North Sami NLP Grammar

Finite state and Constraint Grammar based analysers, proofing tools and other resources

View the project on GitHub giellalt/lang-sme

The sme Makefile and scripts

The Makefile is used to compile the source files, i.e. to make the programs. It is put to use by (being in gt/sme/src/ and) writing the command make. Makefiles in general are documented in introductions to the program make, and the format of the makefiles used in this project is found in Appendix C of the Beesley and Karttunen book. The makefiles for the other languages follow the same layout, but they are simpler.

The Makefile itself

The sme Makefile is organized as follows: It contains of a number of blocks, each block builds one binary file. Each binary file is dependent upon a number of other files. The first line of each block, the dependency line, mentions the target file, a colon, and the address of the dependency file. On the next line comes the file with address, thereafter again a colon, and after the colon the dependency files are listed. The dependency line can go over several lines with the backslash character (\). In the first block, the dependency lines look as follows:

isme.fst: ../bin/isme.fst
../bin/isme.fst: ../bin/sme.fst ../bin/sme.save ../bin/tok.fst \
        ../bin/allcaps.fst

After the dependency line comes the actions themselves. In the Makefile, each line is initiated with a TAB character. Commands are initiated with the “@” character, and arguments delimited with quotes. Quotes within the quotes are preceded by \.

The commands are initiated by an informative banner printed to the screen. Then comes the actions. They are printed to a temporary script file (in the first block, the file is “isme-fst-script”, by the @printf command. Then the relevant program (e.g. the program xfst in the first block of the sme Makefile) reads the scriptfile and executes it. Finally, the temporary script file is removed by the @rm command. The makefiles for the other languages are made in the same way.

Note that the source files are taken from the src directory (and referred to by filenames only, since the Makefile itself is in the src directory), whereas the binary files are taken from the bin directory, and hence prefixed with ‘../bin/’.

lookup: the lookup scripts

There are three lookup scripts (i.e. scripts for the Xerox program lookup) in the bin directory, cap-sme, guess-sme and missing. They are all invoked with the lookup -f flag, i.e. when the ordinary parser is called as in 1., the script version is called as in 2the.:

  1. … | lookup -flags mbTT -utf8 bin/sme.fst | …
  2. … | lookup -flags mbTT -utf8 -f bin/cap-sme | …

The general format of the Xerox lookup scripts is documented in the chapter on lookup in the Beesley and Karttunen book. To take one example, the script missing looks like this (for the user trond, the Makefile generates scripts with a unique absolute path for each user):

analyzer /Users/trond/gt/sme/bin/sme.fst
 foreign /Users/trond/gt/sme/bin/foreign.fst
 typos /Users/trond/gt/sme/bin/typos.fst

 analyzer
 foreign
 typos

The script names three transducers (by arbitrary names), and gives an absolute path to each of the transducers. Then comes an empty line, and then the transducers, in the order they are meant to apply.

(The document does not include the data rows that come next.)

(* ===== verification/HostKey.v ===== *)
(** * Host keys (internal/security/hostkey.go)

    Which host key callback the configured policy yields, and how the errors
    of the known-hosts callback are classified.

    Parameters: the file system ([Stat] and [WriteFile]) and
    [knownhosts.New], whose callbacks are functions from host name and key to
    an optional error. *)

From S2P Require Import Prelude GoStrings GoError.

Section HostKey.

Context {Key : Type}.

Definition HostKeyCallback : Type := string -> Key -> option error.

(** What [os.Stat] says of a path. *)
Inductive StatResult : Type := Exists | NotExist | StatError.

Context (Stat : string -> StatResult) (WriteFile_ok : string -> bool)
        (knownhosts_New : string -> option HostKeyCallback).

Definition asKeyError (e : error) : option nat :=
  find_in_chain (fun e => match e with KeyError _ want => Some want | _ => None end) e.

Definition wrapKnownHosts (cb : HostKeyCallback) : HostKeyCallback :=
  fun hostname key =>
    match cb hostname key with
    | None => None
    | Some err =>
        match asKeyError err with
        | Some want =>
            if (want =? 0)%nat
            then Some (HostKeyError "HOST_KEY_UNTRUSTED" "host key not found in known_hosts" (Some err))
            else Some (HostKeyError "HOST_KEY_CHANGED" "host key verification failed: key has changed" (Some err))
        | None => Some (HostKeyError "HOST_KEY_UNTRUSTED" "host key verification failed" (Some err))
        end
    end.

Inductive HostKeyConfigError : Type :=
| FileRequired | CreateFile | StatKnownHosts | LoadKnownHosts | UnsupportedPolicy (policy : string).

Definition InsecureIgnoreHostKey : HostKeyCallback := fun _ _ => None.

Definition NewHostKeyCallback (policy knownHostsFile : string)
    : result HostKeyConfigError HostKeyCallback :=
  let p := ToLower (TrimSpace policy) in
  if p =?s "known-hosts" then
    reject! knownHostsFile =?s "" with FileRequired in
    let! _ := match Stat knownHostsFile with
              | Exists => Ok tt
              | NotExist => require! WriteFile_ok knownHostsFile else CreateFile in Ok tt
              | StatError => Err StatKnownHosts
              end in
    let! cb := of_option LoadKnownHosts (knownhosts_New knownHostsFile) in
    Ok (wrapKnownHosts cb)
  else if p =?s "insecure-ignore" then Ok InsecureIgnoreHostKey
  else Err (UnsupportedPolicy policy).

(** The wrapped callback accepts exactly what the library's callback accepts,
    and what it rejects has one of the two host key codes. *)
Lemma wrapKnownHosts_spec cb host key :
  (wrapKnownHosts cb host key = None <-> cb host key = None)
  /\ forall e, wrapKnownHosts cb host key = Some e ->
     exists code msg err, cb host key = Some err /\ e = HostKeyError code msg (Some err)
       /\ (code = "HOST_KEY_CHANGED" <-> exists want, asKeyError err = Some (S want))
       /\ (code = "HOST_KEY_CHANGED" \/ code = "HOST_KEY_UNTRUSTED").
Proof.
  unfold wrapKnownHosts. destruct (cb host key) as [err|]; [|by split].
  split; [by repeat case_match|]. intros e H.
  destruct (asKeyError err) as [[|want]|] eqn:E; simpl in H; injection H as <-;
    eexists _, _, err; (split; [done|]); (split; [done|]); (split; [|by auto]); split; try done;
    try (intros [? ?]; congruence). by exists want.
Qed.

End HostKey.
Arguments HostKeyCallback : clear implicits.
Arguments InsecureIgnoreHostKey {Key}.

The main point with the scripts is that it is possible to chunk different transducers together, without making one large transducer. The main drawback with them is that they are much slower than simple transducers. The script cap-sme makes it possible to analyse words written with capital letters, but if you want to analyse a larger text with this script, you should rather issue the command before lunch break, and then return after lunch to have a look at what has happened.

Since these scripts need a user-unique path, involving the user name, they must be generated in the makefile. This is done as follows (using the same script as example):

missing: ../bin/missing
../bin/missing:
        @echo
        @echo "*** Generating missing ***";
        @echo
        @printf "analyzer ${BINDIR}/sme.fst\n\                                                                                             
        foreign ${BINDIR}/foreign.fst\n\                                                                                                   
        typos ${BINDIR}/typos.fst\n\n\                                                                                                     
        analyzer\n\                                                                                                                        
        foreign\n\                                                                                                                         
        typos\n" > $@

The cap-sme script

This script chunks the transducers sme.fst and allcap.fst, i.e., it analyses both biilla, Biilla and BIILLA (but not BiilLA).

The guess-sme script

This script involves the transducers sme.fst (the ordinary sme transducer) and g-sme.fst (the guesser).

It is unclear to what extent this script works.

The missing script

The script itself was quoted in the introductory text above. The idea behind the script is to first run the incoming text through the ordinary sme transducer, then to run it through an extensive list of foreign (i.e. Norwegian, Swedish, Finnish and English) word forms, and then to run it through a list of known typos, both typos that we know are common, and typos that we have attested in our corpora. A typical command involving this script is the following:

cat corp/ntunix corp/*txt | preprocess --abbr=bin/abbr.txt | 
 lookup -flags mbTT -utf8 -f bin/missing | grep '\?' | 
 cut -f1 | sort | uniq -c | sort -nr | less

Here, the text is preprocessed as usal. Then it is lead to the missing script, and all wordforms that are either Saami words, Norwegian etc. words or known typos, get an analysis. The remaining words (the ones picked out with the grep '\?' command) are the words really missing from the transducer (thereby the name of the script).

The preprocessor

The sme Makefile contains target for generating a file abbr.txt which contains a list of abbreviations used in the preprocessing phase. The file is generated by script abbr-extract.pl which is located in gt/script directory. It gets as a command line parameter the main abbreviation file and then a list of files from where multiword expressions should be searched for. Basically:

abbr.txt: ../bin/abbr.txt
../bin/abbr.txt: ../../script/abbr-extract abbr-sme-lex2.txt \
        propernoun-sme-lex.txt closed-sme-lex.txt adv-sme-lex.txt

        abbr-extract --abbr_lex=abbr-sme-lex2.txt \
        --lex=propernoun-sme-lex.txt,closed-sme-lex.txt,adv-sme-lex.txt \
        --output=../bin/abbr.txt

If one ever should need to manage without make…

In case the actual commands themeselves are sometimes needed: This is a list of the commands that were needed to build a morphological parser before the time of the makefile.

exchange "sme" for other lg (smj, sms)

Compiling the parser
====================

in twolc (open by typing "twolc")
---------------------------------
read-grammar twol-sme.txt
compile
save-binary twol-sme.bin

in lexc (open by typing "lexc")
-------------------------------
compile-source *-sme.txt
or: run-script skript1 (smj has script file "lskr", sms has no script file)
read-rules twol-sme.bin
compose-result
save-result sme.save

in xfst (open by typing "xfst")
-------------------------------
load stack caseconv.fst
load stack sme.save
compose net
save stack sme.fst

The tok.fst tokenizer is also built in xfst:
--------------------------------------------
read-regex < case.regex
save stack caseconv.fst